# GT: Clippers vs. Lakers (3/8)



## Weasel (Oct 18, 2003)

<center>







vs.







</center>
*
<center>Tues Mar 8, 2005
7:30 Pacific *</center>


<center>




































Rick Brunson / Corey Maggette / Bobby Simmons / Elton Brand / Chris Kaman






































Chucky Atkins / Kobe Bryant / Caron Butler / Lamar Odom / Chris Mihm


Notes: The inner city rivalry continues...


----------



## Darth Bryant (Feb 1, 2005)

Welp, I'm going to go with the lakers on this one. If the lakers can play like they have the last two games, the clippers wont even have a chance. Not to mention the lakers are probably looking for a little payback from there last encounter.


----------



## Weasel (Oct 18, 2003)

OT: BBB.net has a new feature where you can bet the points that you have in basketball games. Here is the link to bet on tonights game against the Lakers: http://www.basketballboards.net/forum/showthread.php?t=147731


----------



## G-Force (Jan 4, 2005)

I had 123 points in my pocket so I put it all on the Clippers. I want the Clippers to win this one so bad. I'll be at the Rockets/Sonics game tonight so I will not be able to follow this game tonight. Thats' gonna be another good game, too.


----------



## Weasel (Oct 18, 2003)

Very good Mihm with 2 early fouls and the Clips up 7-0.


----------



## Weasel (Oct 18, 2003)

Not bad so far, Kobe had some nice plays to bring the score close. But the Clippers are doing a good job so far and hitting their shots.


----------



## Weasel (Oct 18, 2003)

Throw it down Kaman, throw it down!


----------



## Weasel (Oct 18, 2003)

Not a great finish by the Clippers in the quarter but not a bad start either. Clippers are shooting a nice 58% have put up 9 assists, Brunson having 5 of them.
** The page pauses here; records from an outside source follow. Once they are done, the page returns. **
(** X14.  A TensorFlow older than version 2 does not count: when TF may be
    selected, the version recorded in [_tf_version] has a major component
    below 2 and Torch is not available, the import ends in
    [ModuleNotFoundError] although a TensorFlow is installed, after logging
    that version 2 is the minimum. *)
Theorem old_tensorflow_alone_is_fatal (v c : string) (major : Z) :
  USE_TF P ∈ ENV_VARS_TRUE_AND_AUTO_VALUES →
  USE_TORCH P ∉ ENV_VARS_TRUE_VALUES →
  _tf_version (glob (import_module P).2) = Some (Some v) →
  split "." v !! 0%nat = Some c →
  py_int P c = Some major →
  major < 2 →
  _torch_available (glob (import_module P).2) = Some false →
  (∃ msg, (import_module P).1 = Raise (ModuleNotFoundError msg))
  ∧ LogInfo ("TensorFlow found but with version " +:+ v
             +:+ ". DocTR requires version 2 minimum.")
    ∈ trace (import_module P).2.
Proof.
  intros Htf Htorch Hrec Hc Hint Hlt Hto.
  assert (G := proj2 (selectable_spec _ _) (conj Htf Htorch)).
  destruct (torch_block_tf P fresh) as [_ Hv0]. simpl in Hv0.
  assert (Hto' := Hto). rewrite import_module_state, tf_block_torch in Hto'.
  revert Hrec. rewrite import_module_unfold, tf_block_run. simpl.
  rewrite G, Hv0, Hto'.
  destruct (find_spec P "tensorflow"); simpl; [|done].
  destruct (found_version P candidates) as [v'|]; simpl; [|done].
  destruct (split "." v' !! 0%nat) as [c'|] eqn:Ec; simpl;
    [|by intros [= <-]; simplify_eq].
  destruct (py_int P c') as [major'|] eqn:Ei; simpl;
    [|by intros [= <-]; simplify_eq].
  destruct (bool_decide (major' < 2)) eqn:Em; run_ops.
  - intros [= <-]. split; [by eauto|].
    rewrite !elem_of_app, !elem_of_cons. auto.
  - intros [= <-]. simplify_eq. apply bool_decide_eq_false in Em. lia.
Qed.

End ShimExtras.

(** X11.  [v.split('.')[0]] always exists: it is the text of [v] before its
    first dot (the whole of [v] when there is none), so line 65 never raises
    [IndexError] and reads nothing after the first dot. *)
Theorem first_component_is_prefix (sep : ascii) (s : string) :
  ∃ c, split sep s !! 0%nat = Some c
       ∧ (sep ∉ list_ascii_of_string c)
       ∧ (s = c ∨ ∃ rest, s = c +:+ String sep rest).
Proof.
  induction s as [|a s (c & Hc & Hsep & Hs)]; simpl.
  - exists EmptyString. split; [done|]. split; [by intros ?%elem_of_nil|by left].
  - case_decide as Ha.
    + subst a. exists EmptyString.
      split; [done|]. split; [by intros ?%elem_of_nil|]. right. by exists s.
    + destruct (split sep s) as [|w ws]; [done|]. injection Hc as ->.
      exists (String a c). split; [done|]. split.
      * simpl. intros [?|?]%elem_of_cons; [by subst|done].
      * destruct Hs as [->|[rest ->]]; [by left|]. right. by exists rest.
Qed.

(** * What the box assertions of the test accept *)

Section BoxAssertions.

Import DetectionTest.

Lemma np_all_zip_rows (f : float → float → bool) (g h : list float → list float)
    (l : list (list float)) :
  np_all (zip_with (zip_with f) (g <$> l) (h <$> l))
  = forallb (λ row, forallb id (zip_with f (g row) (h row))) l.
Proof. unfold np_all. induction l as [|row l IH]; simpl; [done|]. by f_equal. Qed.

Lemma np_all_map_rows (f : float → bool) (g : list float → list float)
    (l : list (list float)) :
  np_all ((λ row : list float, f <$> row) <$> (g <$> l))
  = forallb (λ row, forallb f (g row)) l.
Proof.
  unfold np_all. induction l as [|row l IH]; simpl; [done|]. f_equal; [|done].
  generalize (g row). intros r. induction r as [|e r IHr]; simpl; [done|].
  by f_equal.
Qed.

Lemma in_unit_finite (e : float) :
  fle (Finite 0) e = true → fle e (Finite 1) = true →
  ∃ q, e = Finite q ∧ (0 <= q <= 1)%Q.
Proof.
  destruct e as [q| | |]; simpl; try done.
  intros ?%Qle_bool_iff ?%Qle_bool_iff. eauto.
Qed.

Lemma Qlt_bool_iff (a b : Q) : Targets.Qlt_bool a b = true ↔ (a < b)%Q.
Proof.
  unfold Targets.Qlt_bool. rewrite negb_true_iff, <- not_true_iff_false, Qle_bool_iff.
  split; [apply Qnot_le_lt|apply Qlt_not_le].
Qed.

(** The three assertions on one row of five entries. *)
Lemma row_assertions (row : list float) :
  length row = 5%nat →
  forallb id (zip_with flt (take 2 (drop 0 row)) (take 2 (drop 2 row)))
  && (forallb (λ e, fle (Finite 0) e) (take 4 (drop 0 row))
      && forallb (λ e, fle e (Finite 1)) (take 4 (drop 0 row))) = true
  ↔ accepted_row row.
Proof.
  intros Hlen.
  destruct row as [|a [|b [|c [|d [|e [|? ?]]]]]]; try done. simpl.
  rewrite !andb_true_r. split.
  - rewrite !andb_true_iff.
    intros [[Hac Hbd] [(Ha & Hb & Hc & Hd) (Ha' & Hb' & Hc' & Hd')]].
    destruct (in_unit_finite _ Ha Ha') as (x0 & -> & ?).
    destruct (in_unit_finite _ Hb Hb') as (y0 & -> & ?).
    destruct (in_unit_finite _ Hc Hc') as (x1 & -> & ?).
    destruct (in_unit_finite _ Hd Hd') as (y1 & -> & ?).
    apply Qlt_bool_iff in Hac, Hbd.
    exists x0, y0, x1, y1, e. done.
  - intros (x0 & y0 & x1 & y1 & s & [= -> -> -> -> ->] & H0 & H1 & H2 & H3 & Hx & Hy).
    simpl. rewrite !andb_true_iff, !Qlt_bool_iff, !Qle_bool_iff. tauto.
Qed.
Brand had a great quarter with 10 points and 2 very nice blocks.


----------



## Dynasty Raider (Nov 15, 2002)

Weasel: You're a brave man. I can't bear to watch the game. I'm switching between the game & American Idol. Last time I looked, Lakers had passed up.

I won't look again for .... 10 mins.


----------



## Weasel (Oct 18, 2003)

Wilcox made a nice goofy little play while he was fouled.


----------



## Weasel (Oct 18, 2003)

Kobe is starting to hurt the Clippers, the Lakers are on a 10-0 run. :curse:


----------



## Weasel (Oct 18, 2003)

Clippers need a good timeout or hope the half will end already because they are not playing good basketball right now.


----------



## Dynasty Raider (Nov 15, 2002)

You'd think Kobe's last comments about them would be enough to motivate them, but noooooooooooo.

Didn't he say that, "beating the Clippers is old hat". Damn, have a little pride!!!! They are so much better than the Lakers --- just no mental strength, I guess.


----------



## Weasel (Oct 18, 2003)

If the Clippers lose the game it will because of this quarter...


----------



## Weasel (Oct 18, 2003)

Half:

Clippers 44
Lakers 52

The Clippers have dropped their shooting percentage from the previous quarter by 10%, to 48%. Kobe is the only reason why the Lakers are winning, if they can stop him or get more fouls on him then the Clippers will take the lead. Elton Brand only had 2 points in the quarter, he needs more looks in the 2nd half. He should be going for 30.


----------



## Weasel (Oct 18, 2003)

We have life!
The Clippers are now up by 2!
Keep it up guys.


----------



## Weasel (Oct 18, 2003)

Very good 3rd quarter so far by the Clippers. They really came out charged out of half, which is good.


----------



## Weasel (Oct 18, 2003)

Clippers up 10 now!


----------



## Weasel (Oct 18, 2003)

Technical foul on Kobe.


----------



## Weasel (Oct 18, 2003)

Great quarter by the Clippers. They outscored the Lakers 31-18. Everyone played great, I loved how the Clippers kept feeding the ball to Kaman and Kaman would show great aggression and confidence when he scored each time.


----------



## Weasel (Oct 18, 2003)

Stop the 3 ball!


----------



## schub (Jul 13, 2003)

Clipps should keep getting the ball to Brand down low. Get him to the line at worst on these big possessions down the stretch.


----------



## jmk (Jun 30, 2002)

schub said:


> Clipps should keep getting the ball to Brand down low. Get him to the line at worst on these big possessions down the stretch.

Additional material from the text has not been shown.